L’indice FAO des prix alimentaires, qui mesure les variations d’un panier de denrées de base négociées à l’échelle mondiale, s’est établi en moyenne à 130,7 points en avril, soit une hausse de 1,6% par rapport au niveau révisé de mars.

Les prix mondiaux des céréales ont augmenté de 0,8 % en avril par rapport à mars, reflétant la hausse quasi générale, sauf pour le sorgho et l’orge. Le blé grimpe, frappé par la sécheresse aux États-Unis et un déficit probable de pluie en Australie.

La tendance s’accentue avec la réduction attendue des semis en 2026, les agriculteurs privilégiant des cultures moins coûteuses en engrais, impactés par la hausse de l’énergie et la fermeture du détroit d’Ormuz.

Marchés des huiles végétales sous pression

« Malgré les perturbations liées à la crise dans le détroit d’Ormuz, les systèmes agroalimentaires mondiaux continuent de faire preuve de résilience (…). Les huiles végétales connaissent toutefois des hausses de prix plus marquées, principalement en raison de la hausse des prix du pétrole, qui stimule la demande en biocarburants et exerce une pression supplémentaire sur les marchés des huiles végétales », a déclaré dans un communiqué, Maximo Torero, Economiste en chef de la FAO.

La demande en biocarburants et exerce une pression supplémentaire sur les marchés des huiles végétales

Les prix mondiaux des céréales et huiles végétales poursuivent leur hausse en avril. Le maïs grimpe de 0,7 %, soutenu par des stocks plus faibles et la sécheresse au Brésil et aux États-Unis. Le riz augmente de 1,9 %, poussé par le renchérissement des coûts de production liés au pétrole. L’indice des huiles végétales progresse de 5,9 %, un plus haut depuis juillet 2022, porté par l’huile de palme et la demande accrue pour les biocarburants. La production en Asie du Sud-Est suscite des inquiétudes, accentuant la tension sur les prix mondiaux.

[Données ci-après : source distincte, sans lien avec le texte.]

(* ===== verification/AgentRun.v ===== *)
(** * What the guest agent writes

    The lines the agent writes while it handles commands, for every guest
    operating system with the documented behaviour of Python's interface to
    it: the calls return, texts are UTF-8, only [os.write] writes to the
    port.  Each command is answered by exactly one result line, after any
    number of log lines. *)
From Stdlib Require Import Ascii SpecFloat.
From stdpp Require Import options.
Set Default Proof Using "Type*".
From S2P Require Import Prelude GoStd Types Effects Json Marshal JsonText Numbers PyText JsonTyped AgentParser GuestAgent.
Open Scope string_scope.
Open Scope list_scope.
Open Scope Z_scope.

(** ** Texts *)

(** A character of ASCII that is not a control character. *)
Definition visible_char (c : ascii) : Prop := (32 ≤ code c < 128)%N.

Definition ascii_text (s : string) : Prop := Forall visible_char (bytes s).

Lemma text_valid s : ascii_text s → valid_string s.
Proof. unfold ascii_text, valid_string. induction 1 as [|c l [_ Hc] _ IH]; [constructor|by apply valid_one]. Qed.

Lemma ascii_check s : forallb (λ c, (32 <=? code c) && (code c <? 128))%N (bytes s) = true → ascii_text s.
Proof.
  intros H. apply Forall_forall. intros c Hc%list_elem_of_In. rewrite forallb_forall in H. apply H in Hc.
  by apply andb_prop in Hc as [?%N.leb_le ?%N.ltb_lt].
Qed.

Lemma ascii_app a b : ascii_text a → ascii_text b → ascii_text (a +:+ b).
Proof. unfold ascii_text. rewrite bytes_app. intros. by apply Forall_app. Qed.

Lemma ascii_cons c s : (32 ≤ code c < 128)%N → ascii_text s → ascii_text (String c s).
Proof. intros. by apply Forall_cons. Qed.

Ltac solve_ascii := apply ascii_check; reflexivity.

(** A number literal of JSON is ASCII. *)
Lemma number_ascii lit : number_literal lit = true → ascii_text lit.
Proof. apply number_bytes. Qed.

Lemma py_number_ascii lit : py_number lit → ascii_text lit.
Proof. intros [H|[->|[->| ->]]]; [by apply number_ascii|solve_ascii..]. Qed.

Lemma fmt_d_ascii n : ascii_text (fmt_d n).
Proof. apply number_ascii, fmt_d_number. Qed.

(** What [json.dumps] writes is ASCII. *)
Lemma hex_digit_ascii n : visible_char (hex_digit n) ∨ (16 ≤ n)%N.
Proof.
  destruct (decide (16 ≤ n)%N); [by right|left]. unfold hex_digit, visible_char.
  destruct (N.ltb_spec n 10); rewrite code_byte; lia.
Qed.

Lemma u_escape_ascii n : (n < 65536)%N → Forall visible_char (u_escape n).
Proof.
  intros Hn. unfold u_escape, hex4_of.
  assert (Hd : ∀ x, (x < 16)%N → visible_char (hex_digit x)) by (intros x Hx; destruct (hex_digit_ascii x); [done|lia]).
  repeat (apply Forall_cons; split); try apply Forall_nil_2; try done; apply Hd; try (by apply N.mod_lt).
  apply N.Div0.div_lt_upper_bound. lia.
Qed.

En outre, le prix de la viande a atteint un nouveau record en avril, progressant de 1,2 % par rapport à mars et de 6,4 % en glissement annuel, sous l’effet de la hausse des prix de la viande bovine.

En revanche, l’indice des prix des produits laitiers a reculé de 1,1 % par rapport à mars, tandis que l’indice des prix du sucre a chuté de 4,7 %, sous la pression des anticipations d’une offre mondiale abondante.

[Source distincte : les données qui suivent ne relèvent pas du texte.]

(** An order of rows is one that visits each once. *)
Definition legal (ch : choice) (db : database) (q : statement) : Prop :=
  ∀ name t, table_of q = Some name → db !! name = Some t → iteration_of (t_rows t) (ch_order ch).

(** The answers and the tables a statement may lead to. *)
Definition allowed (db : database) (q : statement) (args : list value) (a : answer) (db' : database) : Prop :=
  ∃ ch, legal ch db q ∧ run_sql ch db q args = Some (a, db').

(** ** The server *)

(** A pool of connections: a statement is answered by its rows and what
    [rows.Err()] gives after the last of them, or by an error; [pool_tables]
    are the tables at this moment and [jsonb_out] the text in which the server
    sends a [jsonb]; [scan_error] is the error of [Scan] for a row that does
    not fit its targets. *)
Class Database (W : Type) := {
  pool_Do : ctx → statement → list value → M W (result (answer * option string));
  pool_Ping : ctx → M W (result unit);
  pool_tables : W → database;
  jsonb_out : json → string;
  scan_error : list value → string;
}.

(** The same JSON value: numbers by their value, members in any order. *)
Fixpoint same_json (v v' : json) : Prop :=
  match v, v' with
  | JNum a, JNum b => ParseFloat a = ParseFloat b
  | JArr l, JArr l' =>
    (fix all l l' := match l, l' with
     | [], [] => True
     | x :: l, x' :: l' => same_json x x' ∧ all l l'
     | _, _ => False
     end) l l'
  | JObj l, JObj l' =>
    NoDup l'.*1 ∧ length l = length l' ∧
    (fix all l := match l with [] => True | kx :: l => (∃ x', (kx.1, x') ∈ l' ∧ same_json kx.2 x') ∧ all l end) l
  | _, _ => v = v'
  end.

(** What [jsonb] keeps: distinct members and numbers other than the negative zero. *)
Fixpoint jsonb_keeps (v : json) : Prop :=
  match v with
  | JNull | JBool _ | JStr _ => True
  | JNum a => ∃ f, ParseFloat a = Some f ∧ f ≠ S754_zero true
  | JArr l => (fix all l := match l with [] => True | x :: l' => jsonb_keeps x ∧ all l' end) l
  | JObj l => NoDup l.*1 ∧ (fix all l := match l with [] => True | kv :: l' => jsonb_keeps kv.2 ∧ all l' end) l
  end.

Marchés céréaliers stables, mais sous tension

Les marchés céréaliers restent bien approvisionnés, mais des incertitudes planent.

Par ailleurs, le rapport souligne que les marchés mondiaux ont été confrontés à de nouvelles pressions en avril, la fermeture effective du détroit d’Ormuz continuant de perturber l’approvisionnement en engrais, ce qui a fait grimper les prix de l’urée et des phosphates, rendant les engrais encore moins abordables et augmentant les risques pour la production agricole future.

Dans un rapport distinct, la FAO a légèrement relevé ses prévisions de production céréalière mondiale pour 2025, anticipant un record de 3,040 milliards de tonnes métriques, soit 6% de plus que les niveaux enregistrés il y a un an.

Pour les récoltes de 2026, les dernières prévisions de la FAO concernant la production mondiale de blé ont été légèrement revues à la baisse ce mois-ci et s’établissent désormais à 817 millions de tonnes. Cela représente une baisse d’environ 2 % par rapport à l’année précédente, même si la production devrait rester supérieure à la moyenne des cinq dernières années.

« Les perspectives restent incertaines en raison de la fermeture de facto du détroit d’Ormuz, qui a entraîné une hausse des coûts des intrants – notamment de l’énergie et des engrais – parallèlement à une baisse relative des prix du blé », a détaillé la FAO.